** Task prompt **
Please give back only the lines below from the one containing "Return (a : A)" to the one containing "Definition SCRAPER_CONFIG : scraper_config", each repeated word for word, both ends included.

** Entries supplied **
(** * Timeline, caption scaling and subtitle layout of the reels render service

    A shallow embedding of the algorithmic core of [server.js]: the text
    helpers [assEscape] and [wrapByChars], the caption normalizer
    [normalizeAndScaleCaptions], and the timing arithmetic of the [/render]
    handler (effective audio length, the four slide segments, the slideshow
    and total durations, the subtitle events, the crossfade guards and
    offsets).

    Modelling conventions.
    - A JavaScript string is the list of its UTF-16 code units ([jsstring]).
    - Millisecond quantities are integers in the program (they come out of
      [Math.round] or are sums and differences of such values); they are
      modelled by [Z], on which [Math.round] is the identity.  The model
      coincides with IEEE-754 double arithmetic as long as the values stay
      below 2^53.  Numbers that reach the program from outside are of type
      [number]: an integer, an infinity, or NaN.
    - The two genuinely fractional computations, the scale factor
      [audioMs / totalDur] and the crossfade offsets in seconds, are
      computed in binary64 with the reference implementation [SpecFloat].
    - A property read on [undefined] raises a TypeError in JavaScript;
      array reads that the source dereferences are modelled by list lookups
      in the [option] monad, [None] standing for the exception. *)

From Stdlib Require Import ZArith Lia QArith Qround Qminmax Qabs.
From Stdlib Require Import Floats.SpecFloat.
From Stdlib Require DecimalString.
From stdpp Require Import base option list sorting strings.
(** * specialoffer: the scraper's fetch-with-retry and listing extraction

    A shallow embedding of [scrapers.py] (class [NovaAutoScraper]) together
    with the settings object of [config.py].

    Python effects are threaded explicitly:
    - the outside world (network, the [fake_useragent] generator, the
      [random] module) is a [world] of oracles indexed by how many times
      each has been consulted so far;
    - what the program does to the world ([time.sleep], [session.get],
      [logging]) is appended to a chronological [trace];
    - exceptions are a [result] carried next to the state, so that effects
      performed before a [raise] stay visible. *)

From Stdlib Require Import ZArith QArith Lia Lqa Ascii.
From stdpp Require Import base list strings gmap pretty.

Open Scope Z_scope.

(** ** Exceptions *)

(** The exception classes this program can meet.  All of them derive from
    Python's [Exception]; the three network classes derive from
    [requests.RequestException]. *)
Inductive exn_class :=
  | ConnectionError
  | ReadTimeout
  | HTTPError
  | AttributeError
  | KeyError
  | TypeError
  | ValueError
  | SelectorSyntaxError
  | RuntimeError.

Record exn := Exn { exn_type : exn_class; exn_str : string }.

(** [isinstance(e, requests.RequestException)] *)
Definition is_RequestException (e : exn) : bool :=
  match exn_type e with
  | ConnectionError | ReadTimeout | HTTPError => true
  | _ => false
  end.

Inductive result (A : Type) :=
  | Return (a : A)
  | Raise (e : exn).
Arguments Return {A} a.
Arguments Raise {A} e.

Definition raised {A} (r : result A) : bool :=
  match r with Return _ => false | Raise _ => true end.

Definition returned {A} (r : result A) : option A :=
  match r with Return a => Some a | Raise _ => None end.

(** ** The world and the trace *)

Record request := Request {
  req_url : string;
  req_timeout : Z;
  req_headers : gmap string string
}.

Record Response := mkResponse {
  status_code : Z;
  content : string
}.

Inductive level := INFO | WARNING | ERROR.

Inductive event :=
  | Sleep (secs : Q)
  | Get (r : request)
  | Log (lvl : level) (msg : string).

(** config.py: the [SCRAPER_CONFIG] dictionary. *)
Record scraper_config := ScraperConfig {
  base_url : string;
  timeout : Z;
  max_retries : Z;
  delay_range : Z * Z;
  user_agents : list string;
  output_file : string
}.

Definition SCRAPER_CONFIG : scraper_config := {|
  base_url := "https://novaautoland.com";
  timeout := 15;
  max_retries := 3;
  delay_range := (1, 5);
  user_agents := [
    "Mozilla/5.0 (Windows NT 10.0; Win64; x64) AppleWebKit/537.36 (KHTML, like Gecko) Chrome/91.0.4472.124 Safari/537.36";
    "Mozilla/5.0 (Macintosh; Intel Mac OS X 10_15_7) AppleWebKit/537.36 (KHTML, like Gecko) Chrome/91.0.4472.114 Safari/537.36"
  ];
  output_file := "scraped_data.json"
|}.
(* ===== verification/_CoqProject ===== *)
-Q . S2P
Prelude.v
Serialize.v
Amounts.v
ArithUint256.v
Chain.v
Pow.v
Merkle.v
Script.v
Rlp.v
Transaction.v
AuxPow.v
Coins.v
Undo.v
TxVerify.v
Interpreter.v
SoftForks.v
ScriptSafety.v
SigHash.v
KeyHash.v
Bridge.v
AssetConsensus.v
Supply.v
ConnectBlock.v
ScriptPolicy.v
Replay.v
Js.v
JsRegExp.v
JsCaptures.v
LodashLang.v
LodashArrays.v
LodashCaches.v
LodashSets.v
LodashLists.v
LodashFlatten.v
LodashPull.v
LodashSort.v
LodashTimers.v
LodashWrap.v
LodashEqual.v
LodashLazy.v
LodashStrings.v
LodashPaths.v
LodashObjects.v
==
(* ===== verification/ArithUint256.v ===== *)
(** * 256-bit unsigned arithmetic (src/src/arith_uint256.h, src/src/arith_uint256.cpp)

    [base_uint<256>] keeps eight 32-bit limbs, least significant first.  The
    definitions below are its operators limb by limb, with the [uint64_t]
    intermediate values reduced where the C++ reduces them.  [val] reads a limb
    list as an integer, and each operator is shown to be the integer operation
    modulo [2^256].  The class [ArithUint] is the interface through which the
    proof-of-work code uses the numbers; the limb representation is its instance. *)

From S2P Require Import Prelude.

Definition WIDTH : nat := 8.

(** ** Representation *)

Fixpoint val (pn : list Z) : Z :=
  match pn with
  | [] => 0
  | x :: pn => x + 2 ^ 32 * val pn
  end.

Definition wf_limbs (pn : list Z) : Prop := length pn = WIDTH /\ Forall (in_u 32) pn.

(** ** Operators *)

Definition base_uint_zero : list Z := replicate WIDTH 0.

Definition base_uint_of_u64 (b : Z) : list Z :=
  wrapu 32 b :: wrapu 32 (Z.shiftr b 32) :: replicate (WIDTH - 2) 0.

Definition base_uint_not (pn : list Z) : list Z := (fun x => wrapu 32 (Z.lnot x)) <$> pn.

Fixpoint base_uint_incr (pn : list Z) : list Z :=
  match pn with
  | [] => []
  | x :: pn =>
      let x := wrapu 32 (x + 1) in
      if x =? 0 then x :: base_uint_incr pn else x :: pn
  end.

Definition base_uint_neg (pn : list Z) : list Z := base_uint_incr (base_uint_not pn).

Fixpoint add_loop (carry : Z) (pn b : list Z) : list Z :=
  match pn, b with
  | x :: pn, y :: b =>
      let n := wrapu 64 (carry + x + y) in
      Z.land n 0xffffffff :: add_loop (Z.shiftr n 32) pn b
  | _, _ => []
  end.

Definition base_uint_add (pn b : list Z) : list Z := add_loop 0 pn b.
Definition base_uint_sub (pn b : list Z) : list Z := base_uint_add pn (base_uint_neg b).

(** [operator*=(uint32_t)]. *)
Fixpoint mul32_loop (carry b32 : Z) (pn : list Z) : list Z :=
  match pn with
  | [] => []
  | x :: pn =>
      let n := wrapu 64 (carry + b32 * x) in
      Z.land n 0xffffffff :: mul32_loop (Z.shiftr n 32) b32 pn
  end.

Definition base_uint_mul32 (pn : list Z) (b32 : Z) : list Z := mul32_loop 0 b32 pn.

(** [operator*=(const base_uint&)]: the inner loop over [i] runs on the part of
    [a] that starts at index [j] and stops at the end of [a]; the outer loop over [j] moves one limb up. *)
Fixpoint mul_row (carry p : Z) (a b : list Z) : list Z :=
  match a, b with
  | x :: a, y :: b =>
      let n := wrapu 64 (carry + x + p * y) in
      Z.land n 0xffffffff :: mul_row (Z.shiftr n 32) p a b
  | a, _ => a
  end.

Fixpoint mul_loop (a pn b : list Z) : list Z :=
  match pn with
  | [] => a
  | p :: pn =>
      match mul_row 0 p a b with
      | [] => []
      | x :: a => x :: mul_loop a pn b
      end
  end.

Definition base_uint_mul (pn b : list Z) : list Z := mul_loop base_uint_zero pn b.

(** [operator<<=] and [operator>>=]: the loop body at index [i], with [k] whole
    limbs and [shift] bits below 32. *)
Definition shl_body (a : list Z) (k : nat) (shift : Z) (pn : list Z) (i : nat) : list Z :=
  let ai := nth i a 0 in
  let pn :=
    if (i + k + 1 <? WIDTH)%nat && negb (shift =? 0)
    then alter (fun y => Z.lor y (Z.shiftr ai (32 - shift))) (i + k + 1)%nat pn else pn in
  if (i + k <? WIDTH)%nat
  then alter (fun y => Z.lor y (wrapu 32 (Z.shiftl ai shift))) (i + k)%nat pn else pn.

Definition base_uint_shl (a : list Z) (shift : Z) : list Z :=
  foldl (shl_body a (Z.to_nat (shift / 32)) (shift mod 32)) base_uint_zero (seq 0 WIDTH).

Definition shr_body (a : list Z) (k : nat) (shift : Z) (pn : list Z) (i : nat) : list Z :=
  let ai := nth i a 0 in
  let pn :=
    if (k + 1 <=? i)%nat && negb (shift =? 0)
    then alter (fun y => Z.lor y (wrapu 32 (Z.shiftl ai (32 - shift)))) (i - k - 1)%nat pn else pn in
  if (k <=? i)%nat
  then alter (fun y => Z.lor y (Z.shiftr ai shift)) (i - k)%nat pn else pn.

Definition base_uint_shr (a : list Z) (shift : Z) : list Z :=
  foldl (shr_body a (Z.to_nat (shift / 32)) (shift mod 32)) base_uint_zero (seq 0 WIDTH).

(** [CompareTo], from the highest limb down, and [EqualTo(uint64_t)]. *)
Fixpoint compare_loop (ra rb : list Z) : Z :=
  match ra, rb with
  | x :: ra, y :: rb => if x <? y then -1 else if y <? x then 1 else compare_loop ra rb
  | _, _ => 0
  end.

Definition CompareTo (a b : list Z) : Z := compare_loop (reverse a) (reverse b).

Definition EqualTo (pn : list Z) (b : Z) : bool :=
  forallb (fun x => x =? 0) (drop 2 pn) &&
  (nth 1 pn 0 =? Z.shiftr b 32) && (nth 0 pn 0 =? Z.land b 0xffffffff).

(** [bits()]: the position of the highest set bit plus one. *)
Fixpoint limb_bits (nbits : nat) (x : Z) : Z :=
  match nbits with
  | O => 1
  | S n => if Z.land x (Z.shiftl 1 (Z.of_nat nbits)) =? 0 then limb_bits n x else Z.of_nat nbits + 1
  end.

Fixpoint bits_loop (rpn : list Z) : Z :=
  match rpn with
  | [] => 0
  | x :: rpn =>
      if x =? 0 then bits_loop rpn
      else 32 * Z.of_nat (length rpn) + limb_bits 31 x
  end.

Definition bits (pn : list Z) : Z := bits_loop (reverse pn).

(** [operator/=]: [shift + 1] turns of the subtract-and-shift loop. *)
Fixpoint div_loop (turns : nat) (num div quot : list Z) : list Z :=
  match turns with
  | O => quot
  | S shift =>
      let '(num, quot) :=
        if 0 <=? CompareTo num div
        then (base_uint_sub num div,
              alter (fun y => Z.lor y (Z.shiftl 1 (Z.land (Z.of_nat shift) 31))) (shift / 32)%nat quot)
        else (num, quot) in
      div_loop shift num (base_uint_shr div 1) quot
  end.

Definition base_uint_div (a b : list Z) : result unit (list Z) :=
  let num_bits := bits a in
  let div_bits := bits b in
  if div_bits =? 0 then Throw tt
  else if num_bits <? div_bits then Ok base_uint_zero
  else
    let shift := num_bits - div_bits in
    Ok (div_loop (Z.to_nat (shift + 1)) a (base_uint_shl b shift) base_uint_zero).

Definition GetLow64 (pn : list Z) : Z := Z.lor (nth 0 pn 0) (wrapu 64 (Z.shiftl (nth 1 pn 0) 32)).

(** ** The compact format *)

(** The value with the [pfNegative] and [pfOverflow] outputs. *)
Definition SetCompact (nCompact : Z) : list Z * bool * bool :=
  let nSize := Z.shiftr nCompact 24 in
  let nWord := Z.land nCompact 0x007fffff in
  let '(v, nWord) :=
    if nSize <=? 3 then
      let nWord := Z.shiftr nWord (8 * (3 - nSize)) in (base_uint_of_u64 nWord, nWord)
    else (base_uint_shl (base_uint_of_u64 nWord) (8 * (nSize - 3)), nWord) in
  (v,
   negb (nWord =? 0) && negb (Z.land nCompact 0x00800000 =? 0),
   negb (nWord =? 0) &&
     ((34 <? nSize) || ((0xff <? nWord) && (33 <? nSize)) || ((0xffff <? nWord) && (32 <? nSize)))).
--
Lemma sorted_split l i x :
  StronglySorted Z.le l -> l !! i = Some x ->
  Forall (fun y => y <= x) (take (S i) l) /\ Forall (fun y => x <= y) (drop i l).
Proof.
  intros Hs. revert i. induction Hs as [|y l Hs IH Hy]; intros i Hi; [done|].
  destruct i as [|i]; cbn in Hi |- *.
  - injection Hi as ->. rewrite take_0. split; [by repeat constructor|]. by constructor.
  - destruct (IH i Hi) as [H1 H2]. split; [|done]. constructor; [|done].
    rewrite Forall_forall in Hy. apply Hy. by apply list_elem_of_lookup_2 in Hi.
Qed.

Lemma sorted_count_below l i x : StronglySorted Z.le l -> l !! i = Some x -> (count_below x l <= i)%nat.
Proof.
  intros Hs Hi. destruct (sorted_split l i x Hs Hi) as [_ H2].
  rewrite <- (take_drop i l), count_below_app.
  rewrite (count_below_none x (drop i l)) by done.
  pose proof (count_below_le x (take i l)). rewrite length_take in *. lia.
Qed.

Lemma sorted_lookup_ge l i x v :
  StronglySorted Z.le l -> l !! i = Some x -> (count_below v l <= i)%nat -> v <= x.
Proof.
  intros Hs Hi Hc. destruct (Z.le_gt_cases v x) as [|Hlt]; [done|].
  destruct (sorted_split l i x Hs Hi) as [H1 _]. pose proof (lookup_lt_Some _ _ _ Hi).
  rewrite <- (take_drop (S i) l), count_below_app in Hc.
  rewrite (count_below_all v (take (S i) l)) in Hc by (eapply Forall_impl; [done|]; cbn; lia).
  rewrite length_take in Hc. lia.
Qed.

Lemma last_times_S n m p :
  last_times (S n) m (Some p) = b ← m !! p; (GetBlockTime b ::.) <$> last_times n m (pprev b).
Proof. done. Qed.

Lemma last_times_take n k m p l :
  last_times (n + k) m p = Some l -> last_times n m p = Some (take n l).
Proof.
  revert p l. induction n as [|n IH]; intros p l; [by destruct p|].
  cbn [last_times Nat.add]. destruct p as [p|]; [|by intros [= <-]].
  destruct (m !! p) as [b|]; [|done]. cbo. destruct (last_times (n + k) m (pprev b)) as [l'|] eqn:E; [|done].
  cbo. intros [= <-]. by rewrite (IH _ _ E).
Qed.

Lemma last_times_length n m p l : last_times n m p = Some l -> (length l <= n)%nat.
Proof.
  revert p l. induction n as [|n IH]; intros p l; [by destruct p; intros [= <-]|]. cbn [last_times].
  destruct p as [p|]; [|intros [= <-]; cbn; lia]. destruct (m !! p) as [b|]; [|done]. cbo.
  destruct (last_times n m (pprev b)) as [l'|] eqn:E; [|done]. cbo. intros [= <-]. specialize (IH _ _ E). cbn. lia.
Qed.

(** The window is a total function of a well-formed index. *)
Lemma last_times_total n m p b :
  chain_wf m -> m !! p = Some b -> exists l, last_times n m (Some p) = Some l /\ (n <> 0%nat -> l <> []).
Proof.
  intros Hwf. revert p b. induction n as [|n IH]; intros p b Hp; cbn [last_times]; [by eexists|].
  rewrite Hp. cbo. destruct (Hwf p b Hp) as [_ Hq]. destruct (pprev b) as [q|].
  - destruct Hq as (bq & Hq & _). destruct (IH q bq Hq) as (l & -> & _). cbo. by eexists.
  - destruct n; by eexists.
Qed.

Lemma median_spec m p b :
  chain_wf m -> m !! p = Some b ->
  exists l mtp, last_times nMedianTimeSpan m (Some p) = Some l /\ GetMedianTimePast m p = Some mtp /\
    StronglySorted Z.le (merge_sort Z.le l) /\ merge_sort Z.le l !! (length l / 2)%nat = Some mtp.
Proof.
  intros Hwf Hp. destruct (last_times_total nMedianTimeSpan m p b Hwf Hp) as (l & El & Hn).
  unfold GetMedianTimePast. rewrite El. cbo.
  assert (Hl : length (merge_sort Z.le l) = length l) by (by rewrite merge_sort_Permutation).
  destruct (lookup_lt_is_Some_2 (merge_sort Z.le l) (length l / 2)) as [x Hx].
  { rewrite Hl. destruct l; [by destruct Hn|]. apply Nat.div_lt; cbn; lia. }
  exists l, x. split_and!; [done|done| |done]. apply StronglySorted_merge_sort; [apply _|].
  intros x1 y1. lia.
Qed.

** Task solution **
  | Return (a : A)
  | Raise (e : exn).
Arguments Return {A} a.
Arguments Raise {A} e.

Definition raised {A} (r : result A) : bool :=
  match r with Return _ => false | Raise _ => true end.

Definition returned {A} (r : result A) : option A :=
  match r with Return a => Some a | Raise _ => None end.

(** ** The world and the trace *)

Record request := Request {
  req_url : string;
  req_timeout : Z;
  req_headers : gmap string string
}.

Record Response := mkResponse {
  status_code : Z;
  content : string
}.

Inductive level := INFO | WARNING | ERROR.

Inductive event :=
  | Sleep (secs : Q)
  | Get (r : request)
  | Log (lvl : level) (msg : string).

(** config.py: the [SCRAPER_CONFIG] dictionary. *)
Record scraper_config := ScraperConfig {
  base_url : string;
  timeout : Z;
  max_retries : Z;
  delay_range : Z * Z;
  user_agents : list string;
  output_file : string
}.

Definition SCRAPER_CONFIG : scraper_config := {|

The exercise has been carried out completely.